TASK TO COMPLETE: Once the line with "(** The responses" is found in the data, output it and each following line exactly, up to and including the line with "string → string → string → D", and nothing before or after.

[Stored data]
(* ===== verification/Registry.v ===== *)
(** * The equipment registry
    (internal/platform/server/registry_grpc.go and registry_postgres.go)

    Equipment records by id, written whole by UpsertEquipment.  The service
    keeps them in its map, or, if it has a database, only there. *)

From S2P Require Import Prelude GoTime GoJson AuditTrail Service Listing.

(** ** Messages (api/proto/rgs/v1/registry.proto) *)

Inductive EquipmentStatus :=
| EQUIPMENT_STATUS_UNSPECIFIED | EQUIPMENT_STATUS_ACTIVE | EQUIPMENT_STATUS_INACTIVE
| EQUIPMENT_STATUS_MAINTENANCE | EQUIPMENT_STATUS_DISABLED | EQUIPMENT_STATUS_RETIRED
| EQUIPMENT_STATUS_OTHER (n : Z).

#[global] Instance EquipmentStatus_eq_dec : EqDecision EquipmentStatus.
Proof. solve_decision. Defined.

Record Equipment := mkEquipment {
  EquipmentId : string; ExternalReference : string; Location : string;
  EqStatus : EquipmentStatus; TheoreticalRtpBps : string; ControlProgramVersion : string;
  ConfigVersion : string; EqCreatedAt : string; EqUpdatedAt : string;
  Attributes : gmap string string }.

#[global] Instance eta_Equipment : Eta Equipment := λ x,
  mkEquipment (EquipmentId x) (ExternalReference x) (Location x) (EqStatus x)
    (TheoreticalRtpBps x) (ControlProgramVersion x) (ConfigVersion x) (EqCreatedAt x)
    (EqUpdatedAt x) (Attributes x).

Record UpsertEquipmentRequest := mkUpsertEquipmentRequest {
  ue_Meta : option RequestMeta; ue_Equipment : option Equipment; ue_Reason : string }.
Record GetEquipmentRequest := mkGetEquipmentRequest {
  ge_Meta : option RequestMeta; ge_EquipmentId : string }.
Record ListEquipmentRequest := mkListEquipmentRequest {
  le_Meta : option RequestMeta; le_PageSize : Z; le_PageToken : string;
  le_StatusFilter : EquipmentStatus }.

(** The responses of UpsertEquipment and GetEquipment. *)
Record EquipmentResponse := mkEquipmentResponse {
  eqr_Meta : ResponseMeta; eqr_Equipment : option Equipment }.
Record ListEquipmentResponse := mkListEquipmentResponse {
  ler_Meta : ResponseMeta; ler_Equipment : list Equipment; ler_NextPageToken : string }.

(** ** State *)

Record RegistryState := mkRegistry {
  equipment : gmap string Equipment;
  reg_disableInMemoryCache : bool }.

#[global] Instance eta_RegistryState : Eta RegistryState := λ s,
  mkRegistry (equipment s) (reg_disableInMemoryCache s).

Definition NewRegistryService {D} (clk : option (nat → Time)) (handle : option D)
    : Svc D RegistryState :=
  mkSvc (mkBase clk (Some NewInMemoryStore) false 0 handle 0) (mkRegistry ∅ false).

(** ** The database interface *)

Record equipment_row := mkEquipmentRow {
  er_equipment_id : string; er_external_reference : string; er_location : string;
  er_status : string; er_theoretical_rtp_bps : option Z; er_control_program_version : string;
  er_config_version : string; er_attributes : string; er_created_at : Time;
  er_updated_at : Time }.

Class RegistryDB (D : Type) := {
  (** INSERT INTO equipment_registry ... ON CONFLICT DO UPDATE: the ten
      parameters in order *)
  x_equipment_upsert : string → string → string → string → option Z → string → string →
    string → string → string → D → res () * D;
  (** SELECT ... WHERE equipment_id = $1 *)
  q_equipment : string → D → res (option equipment_row) * D;
  (** SELECT ... WHERE ($1 = '' OR status = $1) ... LIMIT $2 OFFSET $3 *)
  q_equipment_list : string → Z → Z → D → res (list equipment_row) * D;
}.

(** The map [json.Unmarshal] leaves in an empty [map[string]string]; the
    caller ignores its error. *)
Class JsonDecodeMap := json_decode_map : string → gmap string string.

(** ** Pure helpers *)

Definition EquipmentStatus_number (v : EquipmentStatus) : Z :=
  match v with
  | EQUIPMENT_STATUS_UNSPECIFIED => 0 | EQUIPMENT_STATUS_ACTIVE => 1
  | EQUIPMENT_STATUS_INACTIVE => 2 | EQUIPMENT_STATUS_MAINTENANCE => 3
  | EQUIPMENT_STATUS_DISABLED => 4 | EQUIPMENT_STATUS_RETIRED => 5
  | EQUIPMENT_STATUS_OTHER n => n
  end.

(** [None] is nil. *)
Definition equipmentSnapshot (eq : option Equipment) : string :=
  match eq with
  | None => "{}"
  | Some x =>
      json_object (omit_string "equipment_id" (EquipmentId x)
        ++ omit_string "external_reference" (ExternalReference x)
        ++ omit_string "location" (Location x)
        ++ omit_int "status" (EquipmentStatus_number (EqStatus x))
        ++ omit_string "theoretical_rtp_bps" (TheoreticalRtpBps x)
        ++ omit_string "control_program_version" (ControlProgramVersion x)
        ++ omit_string "config_version" (ConfigVersion x)
        ++ omit_string "created_at" (EqCreatedAt x) ++ omit_string "updated_at" (EqUpdatedAt x)
        ++ omit_map "attributes" (Attributes x))
  end.

Definition registry_authorize : option Context → option RequestMeta → bool * string :=
  operators_only.

Definition equipmentStatusToDB (v : EquipmentStatus) : string :=
  match v with
  | EQUIPMENT_STATUS_ACTIVE => "active"
  | EQUIPMENT_STATUS_INACTIVE => "inactive"
  | EQUIPMENT_STATUS_MAINTENANCE => "maintenance"
  | EQUIPMENT_STATUS_DISABLED => "disabled"
  | EQUIPMENT_STATUS_RETIRED => "retired"
  | _ => "active"
  end.

Definition equipmentStatusFromDB (v : string) : EquipmentStatus :=
  let v := ToLower v in
  if decide (v = "active") then EQUIPMENT_STATUS_ACTIVE
  else if decide (v = "inactive") then EQUIPMENT_STATUS_INACTIVE
  else if decide (v = "maintenance") then EQUIPMENT_STATUS_MAINTENANCE
  else if decide (v = "disabled") then EQUIPMENT_STATUS_DISABLED
  else if decide (v = "retired") then EQUIPMENT_STATUS_RETIRED
  else EQUIPMENT_STATUS_UNSPECIFIED.

(** [strconv.ParseInt(raw, 10, 32)] of the trimmed text. *)
Definition parseOptionalRTP (v : string) : option Z :=
  let raw := TrimSpace v in
  if decide (raw = "") then None
  else p ← Atoi raw; if (- 2 ^ 31 <=? p) && (p <? 2 ^ 31) then Some p else None.

(** The record a row is read into. *)
Definition equipment_of_row `{!JsonDecodeMap} (r : equipment_row) : Equipment :=
  mkEquipment (er_equipment_id r) (er_external_reference r) (er_location r)
    (equipmentStatusFromDB (er_status r))
    (match er_theoretical_rtp_bps r with Some n => FormatInt n | None => "" end)
    (er_control_program_version r) (er_config_version r)
    (FormatRFC3339Nano (er_created_at r)) (FormatRFC3339Nano (er_updated_at r))
    (if decide (er_attributes r = "") then ∅ else json_decode_map (er_attributes r)).

(** The record UpsertEquipment stores at time [now]. *)
Definition upsert_record (existing : option Equipment) (eq : Equipment) (now : string)
    : Equipment :=
  let upsert :=
    if decide (EqCreatedAt eq = "") then
      match existing with
      | Some x => if decide (EqCreatedAt x ≠ "") then eq <| EqCreatedAt := EqCreatedAt x |>
                  else eq <| EqCreatedAt := now |>
      | None => eq <| EqCreatedAt := now |>
      end
    else eq in
  upsert <| EqUpdatedAt := now |>.

(** The loop of ListEquipment over the sorted ids. *)
Definition filter_equipment (filter : EquipmentStatus) (items : list Equipment) : list Equipment :=
  List.filter (λ eq, negb (bool_decide (filter ≠ EQUIPMENT_STATUS_UNSPECIFIED
    ∧ EqStatus eq ≠ filter))) items.

Section registry.
Context {D : Type} `{!Wall, !Crypto, !JsonValid, !JsonDecodeMap, !AuditDB D, !RegistryDB D}.

Abbreviation RM := (M (Svc D RegistryState)).

Definition registry_SetDisableInMemoryCache (disable : bool) : RM () :=
  locked (mod_st (λ s, s <| reg_disableInMemoryCache := disable |>)).

Definition registry_appendAudit (meta : option RequestMeta)
    (objectID action before after : string) (result : Result) (reason : string)
    : RM (option error) :=
  appendAudit "registry-audit-" meta "equipment" objectID action before after result reason.

(** ** registry_postgres.go *)

Definition nonEmptyTimestamp (v : string) : RM string :=
  if decide (TrimSpace v = "") then t ← time_Now; mret (FormatRFC3339Nano t) else mret v.

(** [json.Marshal] of an empty map that the request left out is [null]. *)
Definition upsertEquipmentInDB (eq : Equipment) : RM (option error) :=
  with_tx (
    let attrs := if decide (Attributes eq = ∅) then "null" else json_map (Attributes eq) in
    created ← nonEmptyTimestamp (EqCreatedAt eq);
    updated ← nonEmptyTimestamp (EqUpdatedAt eq);
    exec_db (x_equipment_upsert (EquipmentId eq) (ExternalReference eq) (Location eq)
      (equipmentStatusToDB (EqStatus eq)) (parseOptionalRTP (TheoreticalRtpBps eq))
      (ControlProgramVersion eq) (ConfigVersion eq) attrs created updated)).

Definition getEquipmentFromDB (equipmentID : string) : RM (res (option Equipment)) :=
  r ← run_db (q_equipment equipmentID);
  mret (match r with Err e => Err e | Ok row => Ok (equipment_of_row <$> row) end).

Definition listEquipmentFromDB (filter : EquipmentStatus) (limit offset : Z)
    : RM (res (list Equipment)) :=
  let status := if decide (filter = EQUIPMENT_STATUS_UNSPECIFIED) then ""
                else equipmentStatusToDB filter in
  r ← run_db (q_equipment_list status limit offset);
  mret (match r with Err e => Err e | Ok rows => Ok (equipment_of_row <$> rows) end).

(** ** registry_grpc.go *)

Definition equipment_reply meta code reason : RM EquipmentResponse :=
  m ← responseMeta meta code reason; mret (mkEquipmentResponse m None).

Definition UpsertEquipment (ctx : option Context) (req : option UpsertEquipmentRequest)
    : RM EquipmentResponse :=
  let invalid := equipment_reply None RESULT_CODE_INVALID "equipment.equipment_id is required" in
  match req with
  | None | Some (mkUpsertEquipmentRequest _ None _) => invalid
  | Some (mkUpsertEquipmentRequest meta (Some eq) reqReason) =>
  let id := EquipmentId eq in
  if decide (id = "") then invalid else
  let '(ok, reason) := registry_authorize ctx meta in
  if negb ok then
    registry_appendAudit meta id "upsert_equipment" "{}" "{}" ResultDenied reason;;
    equipment_reply meta RESULT_CODE_DENIED reason
  else
  locked (
    cached ← get_st (λ s, equipment s !! id);
    enabled ← dbEnabled;
    loaded ← (if (enabled : bool) then getEquipmentFromDB id else mret (Ok cached));
    match loaded with
    | Err _ => equipment_reply meta RESULT_CODE_ERROR "persistence unavailable"
    | Ok existing =>
    let before := equipmentSnapshot existing in
    t ← now;
    let upsert := upsert_record existing eq (FormatRFC3339Nano t) in
    e ← registry_appendAudit meta (EquipmentId upsert) "upsert_equipment" before
          (equipmentSnapshot (Some upsert)) ResultSuccess reqReason;
    match e with
    | Some _ => equipment_reply meta RESULT_CODE_ERROR "audit unavailable"
    | None =>
    e ← (if (enabled : bool) then upsertEquipmentInDB upsert
         else
           disabled ← get_st reg_disableInMemoryCache;
           (if (disabled : bool) then mret ()
            else mod_st (λ s, s <| equipment ::= insert (EquipmentId upsert) upsert |>));;
           mret None);
    match e with
    | Some _ => equipment_reply meta RESULT_CODE_ERROR "persistence unavailable"
    | None =>
    m ← responseMeta meta RESULT_CODE_OK ""; mret (mkEquipmentResponse m (Some upsert))
    end end end)
  end.

Definition GetEquipment (ctx : option Context) (req : option GetEquipmentRequest)
    : RM EquipmentResponse :=
  match req with
  | None => equipment_reply None RESULT_CODE_INVALID "equipment_id is required"
  | Some req =>
  let meta := ge_Meta req in
  let id := ge_EquipmentId req in
  if decide (id = "") then equipment_reply None RESULT_CODE_INVALID "equipment_id is required" else
  let '(ok, reason) := registry_authorize ctx meta in
  if negb ok then
    registry_appendAudit meta id "get_equipment" "{}" "{}" ResultDenied reason;;
    equipment_reply meta RESULT_CODE_DENIED reason
  else
  let found eq := m ← responseMeta meta RESULT_CODE_OK ""; mret (mkEquipmentResponse m (Some eq)) in
  let not_found := equipment_reply meta RESULT_CODE_INVALID "equipment not found" in
  enabled ← dbEnabled;
  if (enabled : bool) then
    r ← getEquipmentFromDB id;
    match r with
    | Err _ => equipment_reply meta RESULT_CODE_ERROR "persistence unavailable"
    | Ok None => not_found
    | Ok (Some eq) => found eq
    end
  else
  disabled ← get_st reg_disableInMemoryCache;
  if (disabled : bool) then not_found
  else locked (
    eq ← get_st (λ s, equipment s !! id);
    match eq with None => not_found | Some eq => found eq end)
  end.

Definition equipment_list_reply meta code reason : RM ListEquipmentResponse :=
  m ← responseMeta meta code reason; mret (mkListEquipmentResponse m [] "").

Definition ListEquipment (ctx : option Context) (req : option ListEquipmentRequest)
    : RM ListEquipmentResponse :=
  let req := default (mkListEquipmentRequest None 0 "" EQUIPMENT_STATUS_UNSPECIFIED) req in
  let meta := le_Meta req in
  let '(ok, reason) := registry_authorize ctx meta in
  if negb ok then
    registry_appendAudit meta "" "list_equipment" "{}" "{}" ResultDenied reason;;
    equipment_list_reply meta RESULT_CODE_DENIED reason
  else
  let start := pageStart (le_PageToken req) in
  let pageSize := pageSizeOr 50 (le_PageSize req) in
  enabled ← dbEnabled;
  if (enabled : bool) then
    r ← listEquipmentFromDB (le_StatusFilter req) pageSize start;
    match r with
    | Err _ => equipment_list_reply meta RESULT_CODE_ERROR "persistence unavailable"
    | Ok items =>
        m ← responseMeta meta RESULT_CODE_OK "";
        mret (mkListEquipmentResponse m items (nextFromDB start pageSize (length items)))
    end
  else
  disabled ← get_st reg_disableInMemoryCache;
  if (disabled : bool) then equipment_list_reply meta RESULT_CODE_OK ""
  else locked (
    m ← get_st equipment;
    let filtered := filter_equipment (le_StatusFilter req) (sorted_values m) in
    p ← page filtered start pageSize;
    m ← responseMeta meta RESULT_CODE_OK "";
    mret (mkListEquipmentResponse m p.1 p.2)).
End registry.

ANSWER BOX:
(** The responses of UpsertEquipment and GetEquipment. *)
Record EquipmentResponse := mkEquipmentResponse {
  eqr_Meta : ResponseMeta; eqr_Equipment : option Equipment }.
Record ListEquipmentResponse := mkListEquipmentResponse {
  ler_Meta : ResponseMeta; ler_Equipment : list Equipment; ler_NextPageToken : string }.

(** ** State *)

Record RegistryState := mkRegistry {
  equipment : gmap string Equipment;
  reg_disableInMemoryCache : bool }.

#[global] Instance eta_RegistryState : Eta RegistryState := λ s,
  mkRegistry (equipment s) (reg_disableInMemoryCache s).

Definition NewRegistryService {D} (clk : option (nat → Time)) (handle : option D)
    : Svc D RegistryState :=
  mkSvc (mkBase clk (Some NewInMemoryStore) false 0 handle 0) (mkRegistry ∅ false).

(** ** The database interface *)

Record equipment_row := mkEquipmentRow {
  er_equipment_id : string; er_external_reference : string; er_location : string;
  er_status : string; er_theoretical_rtp_bps : option Z; er_control_program_version : string;
  er_config_version : string; er_attributes : string; er_created_at : Time;
  er_updated_at : Time }.

Class RegistryDB (D : Type) := {
  (** INSERT INTO equipment_registry ... ON CONFLICT DO UPDATE: the ten
      parameters in order *)
  x_equipment_upsert : string → string → string → string → option Z → string → string →
    string → string → string → D → res () * D;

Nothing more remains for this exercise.